AIM OF THE TASK:
Scan the lines below; pull out those with "module".

DATA TO EXAMINE:
(** * Verification of the content-extraction and inline-formatting core

    Shallow embedding of [scripts/markdown_to_ppt.py] and
    [scripts/markdown_to_pandoc.py]: the retrying og:image fetcher, the
    markdown section extractor and the inline markdown tokenizer.

    Python [str] values are sequences of Unicode code points, so a
    character is a code point ([N]) and a string a list of them.  The
    regular expressions of the source are kept as regular expressions: a
    small syntax tree, and a backtracking matcher over it that follows the
    priority order of Python's [re] module.

    Further on come the rest of the two scripts as far as it computes:
    the selection of the files of a period, the slides of a document,
    the formatter of the focal points, the content slide of the Pandoc
    deck and the fallback that drops the background pictures.

    Of python-pptx the model keeps what the scripts can run into: a
    text assigned to a run or to a paragraph is stored, or refused with
    [ValueError] when it holds a character XML has no place for;
    [add_picture] takes the downloaded bytes or raises;
    [prs.slide_layouts[i]] raises [IndexError] out of range; and
    setting an attribute the library does not know, the strikethrough,
    changes nothing. *)

From Stdlib Require Import String Ascii.
From Stdlib Require Import List NArith Arith Lia Bool ZArith.
Import ListNotations.

Set Implicit Arguments.

(* ================================================================== *)
(** ** Python strings *)
(* ================================================================== *)

Definition char := N.
Definition str := list char.

(** A literal of the source (ASCII only; other code points are written
    as numbers). *)
Definition py (x : string) : str :=
  List.map N_of_ascii (list_ascii_of_string x).

Definition nl : char := 10%N.

Definition str_eqb (a b : str) : bool :=
  if list_eq_dec N.eq_dec a b then true else false.

(** [str.isspace] on one character, which is also the class [\s] of
    the [re] module on [str] patterns. *)
Definition isspace (c : char) : bool :=
  ((9 <=? c) && (c <=? 13) || (28 <=? c) && (c <=? 32) ||
   (c =? 133) || (c =? 160) || (c =? 5760) ||
   (8192 <=? c) && (c <=? 8202) || (c =? 8232) || (c =? 8233) ||
   (c =? 8239) || (c =? 8287) || (c =? 12288))%N.

Fixpoint lstrip (t : str) : str :=
  match t with
  | c :: t' => if isspace c then lstrip t' else t
  | [] => []
  end.

Definition rstrip (t : str) : str := rev (lstrip (rev t)).

(** [t.strip()] *)
Definition strip (t : str) : str := rstrip (lstrip t).

(** [not t.strip()] *)
Definition blank (t : str) : bool := forallb isspace t.

(** [t.startswith(p)] *)
Fixpoint startswith (p t : str) : bool :=
  match p, t with
  | [], _ => true
  | a :: p', b :: t' => (a =? b)%N && startswith p' t'
  | _ :: _, [] => false
  end.

(** [t.endswith(p)] *)
Definition endswith (p t : str) : bool := startswith (rev p) (rev t).

(** [p in t] *)
Fixpoint contains (p t : str) : bool :=
  startswith p t ||
  match t with
  | [] => false
  | _ :: t' => contains p t'
  end.

(** [t.split(sep)] for a one-character separator: never empty. *)
Fixpoint split (sep : char) (t : str) : list str :=
  match t with
  | [] => [[]]
  | c :: t' =>
      if (c =? sep)%N then [] :: split sep t'
      else match split sep t' with
           | l :: ls => (c :: l) :: ls
           | [] => [[c]]
           end
  end.

(** [t[a:b]] for [0 <= a], [0 <= b]. *)
Definition slice (t : str) (a b : nat) : str := firstn (b - a) (skipn a t).

(** [t[a:]] *)
Definition slice_from (t : str) (a : nat) : str := skipn a t.

(** [t[a:-b]] for [0 <= a], [0 < b]. *)
Definition slice_mid (t : str) (a b : nat) : str :=
  firstn (length t - b - a) (skipn a t).

(** [t.find(p, start)]: the lowest index at or after [start] where [p]
    occurs, [-1] when there is none. *)
Fixpoint find_aux (p t : str) (i : nat) : Z :=
  if startswith p t then Z.of_nat i
  else match t with
       | [] => (-1)%Z
       | _ :: t' => find_aux p t' (S i)
       end.

Definition find (p t : str) (start : nat) : Z :=
  if length t <? start then (-1)%Z else find_aux p (skipn start t) start.

(* ================================================================== *)
(** ** Regular expressions ([re]) *)
(* ================================================================== *)

(** The constructs the source's patterns use.  [Bol] and [Eol] are [^]
    and [$] under [re.MULTILINE] (every pattern of the source that has an
    anchor sets that flag); [EndZ] is [\Z]. *)
Inductive regex : Type :=
| Eps
| Cls (p : char -> bool)
| Cat (a b : regex)
| Alt (a b : regex)
| Rep (greedy : bool) (r : regex)
| Grp (n : nat) (r : regex)
| Bol
| Eol
| EndZ.

(** A matcher state: the text already passed (reversed), the text ahead,
    and the groups captured so far (latest first). *)
Record mstate : Type := MState {
  pre : str;
  post : str;
  caps : list (nat * str)
}.

Definition consumed (s s' : mstate) : str :=
  firstn (length (post s) - length (post s')) (post s).

Definition set_cap (n : nat) (s s' : mstate) : mstate :=
  MState (pre s') (post s') ((n, consumed s s') :: caps s').

(** Repetition: the iterations of [step] in the order backtracking tries
    them, longest first when greedy, shortest first when lazy.  An
    iteration has to consume something, so [fuel = length (post s)]
    iterations are enough. *)
Fixpoint rep_loop (step : mstate -> list mstate) (greedy : bool)
         (fuel : nat) (s : mstate) : list mstate :=
  match fuel with
  | O => [s]
  | S n =>
      let more :=
        flat_map (fun s' =>
                    if length (post s') <? length (post s)
                    then rep_loop step greedy n s' else [])
                 (step s) in
      if greedy then more ++ [s] else s :: more
  end.

(** All the ways [r] matches at [s], in the order the backtracking
    engine finds them: the head is the match [re] reports. *)
Fixpoint m (r : regex) (s : mstate) : list mstate :=
  match r with
  | Eps => [s]
  | Cls p =>
      match post s with
      | c :: t => if p c then [MState (c :: pre s) t (caps s)] else []
      | [] => []
      end
  | Cat a b => flat_map (m b) (m a s)
  | Alt a b => m a s ++ m b s
  | Rep g r' => rep_loop (m r') g (length (post s)) s
  | Grp n r' => List.map (set_cap n s) (m r' s)
  | Bol =>
      match pre s with
      | [] => [s]
      | c :: _ => if (c =? nl)%N then [s] else []
      end
  | Eol =>
      match post s with
      | [] => [s]
      | c :: _ => if (c =? nl)%N then [s] else []
      end
  | EndZ =>
      match post s with
      | [] => [s]
      | _ :: _ => []
      end
  end.

(** Derived forms. *)
Definition Plus (g : bool) (r : regex) : regex := Cat r (Rep g r).
Definition Opt (r : regex) : regex := Alt r Eps.
Definition chr (c : char) : regex := Cls (N.eqb c).

Fixpoint lit (w : str) : regex :=
  match w with
  | [] => Eps
  | c :: w' => Cat (chr c) (lit w')
  end.

Definition greedy := true.
Definition lazy := false.

(** Character classes. *)
Definition dot (c : char) : bool := negb (c =? nl)%N.
Definition any (c : char) : bool := true.
Definition oneof (w : str) (c : char) : bool := existsb (N.eqb c) w.
Definition noneof (w : str) (c : char) : bool := negb (oneof w c).

(** Match objects. *)
Record mobj : Type := MObj {
  m_start : nat;
  m_end : nat;
  m_text : str;
  m_caps : list (nat * str)
}.

(** [mo.group(n)] for [n >= 1]: [None] when the group took no part. *)
Fixpoint group_of (cs : list (nat * str)) (n : nat) : option str :=
  match cs with
  | [] => None
  | (k, w) :: cs' => if k =? n then Some w else group_of cs' n
  end.

Definition group (mo : mobj) (n : nat) : option str := group_of (m_caps mo) n.

Definition mk_mobj (s s' : mstate) : mobj :=
  MObj (length (pre s)) (length (pre s')) (consumed s s') (caps s').

(** [re.match(r, t)] at a given state. *)
Definition match_at (r : regex) (s : mstate) : option mobj :=
  match m r s with
  | s' :: _ => Some (mk_mobj s s')
  | [] => None
  end.

Definition re_match (r : regex) (t : str) : option mobj :=
  match_at r (MState [] t []).

(** [re.search(r, t)]: the leftmost position with a match. *)
Fixpoint search_from (r : regex) (before after : str) : option mobj :=
  match match_at r (MState before after []) with
  | Some mo => Some mo
  | None =>
      match after with
      | [] => None
      | c :: after' => search_from r (c :: before) after'
      end
  end.

Definition re_search (r : regex) (t : str) : option mobj :=
  search_from r [] t.

(** [re.finditer(r, t)].  After a match the scan resumes at its end;
    where nothing matches it moves on by one character.  (A match that
    consumes nothing is reported and the scan moves on by one character;
    no pattern given to [finditer] in the source can match the empty
    string.) *)
Fixpoint finditer_from (r : regex) (fuel : nat) (before after : str)
  : list mobj :=
  match fuel with
  | O => []
  | S n =>
      match m r (MState before after []) with
      | s' :: _ =>
          let mo := mk_mobj (MState before after []) s' in
          if length (post s') <? length after
          then mo :: finditer_from r n (pre s') (post s')
          else match after with
               | [] => [mo]
               | c :: after' => mo :: finditer_from r n (c :: before) after'
               end
      | [] =>
          match after with
          | [] => []
          | c :: after' => finditer_from r n (c :: before) after'
          end
      end
  end.

Definition finditer (r : regex) (t : str) : list mobj :=
  finditer_from r (S (length t)) [] t.

(** Sequences and ordered alternatives, written as lists. *)
Fixpoint cat (rs : list regex) : regex :=
  match rs with
  | [] => Eps
  | [r] => r
  | r :: rs' => Cat r (cat rs')
  end.

Fixpoint alt (rs : list regex) : regex :=
  match rs with
  | [] => Cls (fun _ => false)
  | [r] => r
  | r :: rs' => Alt r (alt rs')
  end.

(** [re.IGNORECASE] on a literal character of a [str] pattern: the
    subject character matches when its lower case is the pattern's; the
    Kelvin sign, the long s and the dotted and dotless i are the only
    characters outside ASCII that fold onto an ASCII letter. *)
Definition lower (c : char) : char :=
  (if (65 <=? c) && (c <=? 90) then c + 32
   else if (c =? 304) || (c =? 305) then 105
   else if c =? 383 then 115
   else if c =? 8490 then 107
   else c)%N.

Definition chri (c : char) : regex := Cls (fun x => (lower x =? lower c)%N).

Fixpoint liti (w : str) : regex :=
  match w with
  | [] => Eps
  | c :: w' => Cat (chri c) (liti w')
  end.

(* ================================================================== *)
(** ** Errors and effects *)
(* ================================================================== *)

(** The exceptions of the model; each derives from [Exception]. *)
Inductive exn : Type :=
| URLError
| TimeoutError
| AttributeError
| UnboundLocalError
| ValueError
| IndexError
| OtherError.

Inductive res (A : Type) : Type :=
| Ok (a : A)
| Raise (e : exn).
Arguments Ok {A} a.
Arguments Raise {A} e.

(** What one [urlopen(req, timeout=5)] followed by [response.read()]
    does: it raises, or it delivers the decoded body. *)
Inductive outcome : Type :=
| Fails (e : exn)
| Body (html : str).

(** The part of the outside world the core touches: how many requests
    were issued so far, and the arguments of the [time.sleep] calls, in
    order. *)
Record world : Type := World {
  requests : nat;
  slept : list N
}.

Definition world0 : world := World 0 [].

Definition M (A : Type) : Type := world -> res A * world.

Definition ret {A} (a : A) : M A := fun w => (Ok a, w).
Definition raise {A} (e : exn) : M A := fun w => (Raise e, w).
Definition bind {A B} (c : M A) (k : A -> M B) : M B :=
  fun w => match c w with
           | (Ok a, w') => k a w'
           | (Raise e, w') => (Raise e, w')
           end.

Declare Scope py_scope.
Delimit Scope py_scope with py.
Notation "x <- c ;; k" := (bind c (fun x => k))
  (at level 61, c at next level, right associativity) : py_scope.
Open Scope py_scope.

YOUR SOLUTION:
    priority order of Python's [re] module.
    the [re] module on [str] patterns. *)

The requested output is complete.